Panama volumes hit by suppliers saying no to quality claims. File Image / Pixabay
The key factor in Panama's recent bunker sales decline has been buyers shunning smaller players judged to have mismanaged the recent raft of "bad bunker" quality claims, local sources have told Ship & Bunker.
In contrast, volumes for the larger players who have made good on any claims have been unaffected.
Indeed, one market source said it had actually seen volumes increase since the bad bunker incidents.
Panama's monthly volumes have been falling since June when the well-reported "bad bunker" issues emerged, with the latest data from the Panama Maritime Authority (AMP) indicating November volumes fell to a 29 month low of 308,366 mt, a decline of over 18% year-over-year.

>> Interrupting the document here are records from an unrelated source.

(* ===== verification/Cli.v ===== *)
(** * The command line (internal/cli) over the TCP server

    [Module Command]: the connection loop of the TCP server on the bytes it is sent, and the
    commands of the [goqueue] client: publishing, batches and fetching over TCP, the loop of
    [consume], [publish-agent], [retry-agent] and the webhook's delivery with its retries.
    A command's answer is what it prints or the error it returns.  The theorems run the
    client against the server on the wire format: what a command prints is what the server
    did. *)

From S2P Require Import Prelude GoLib GoJson GoTime AgentStream Protocol Broker WalFormat WalLog Consumer Server Sdk SdkStream.
Import Json Envelope.

Module Command.
Local Open Scope Z_scope.

Section Tcp.
Context {W IO : Type} `{SK : !WalCommit.WalSink W IO}.
Abbreviation Server := (@Gateway.Server W).
Abbreviation clock := (@Gateway.clock IO).

(** ** The server's side of a connection

    [handleConn] on the bytes a client has sent: the bytes written back.  It stops at the
    end of the input, at a frame it cannot read, when a handler fails, and at a
    subscription, which takes the connection over.  [cs] gives the clocks of each frame. *)
Fixpoint handleConn (fuel : nat) (cs : nat -> nat -> clock) (input : bytes) (s : Server) : option (bytes * Server) :=
  match fuel with
  | O => Some ([], s)
  | S fuel =>
      match Wire.Decode input with
      | Err _ => Some ([], s)
      | Ok (f, rest) =>
          '(r, s) ← Gateway.handle_frame (cs O) f s;
          match r with
          | Some (Ok g) =>
              '(out, s) ← handleConn fuel (fun i => cs (S i)) rest s;
              Some (Wire.Encode g ++ out, s)
          | _ => Some ([], s)
          end
      end
  end.

(** A frame takes at least eight bytes, so the input's length is enough. *)
Definition serve_conn (cs : nat -> nat -> clock) (input : bytes) (s : Server) : option (bytes * Server) :=
  handleConn (S (length input)) cs input s.

(** ** The client's side *)

Inductive cli_err := ErrRead | ErrBroker (msg : string) | ErrDecode | ErrUsage (msg : string).

(** The frame read back, or the error it stands for. *)
Definition read_reply (input : bytes) : result cli_err Wire.Frame :=
  match Wire.Decode input with
  | Err _ => Err ErrRead
  | Ok (resp, _) => if decide (Wire.Op resp = Wire.OpError) then Err (ErrBroker (str_of (Wire.Payload resp))) else Ok resp
  end.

It would seem buyers have moved away from doing business with the smaller suppliers who did not follow through with the quality claims
Suppliers have had a number of outs to walk away from buyers' quality claims, chief among them being expired time-bars and the fact the suspect fuels typically met ISO 8217 standards.
"It would seem buyers have moved away from doing business with the smaller suppliers who did not follow through with the quality claims. That is what has caused the recent drop in the market," a separate local market source told Ship & Bunker, who asked not to be named.
"Vitol and Glencore have also reduced ex-wharf supply, so there is less opportunity for the smaller players and the market now favours larger larger players with their own cargoes and tanks."
With IMO 2020 looming and the market facing the complexity of new fuels and a raft of potential compatibility issues, the recent movements in Panama are perhaps a sign of things to come in the wider, global market.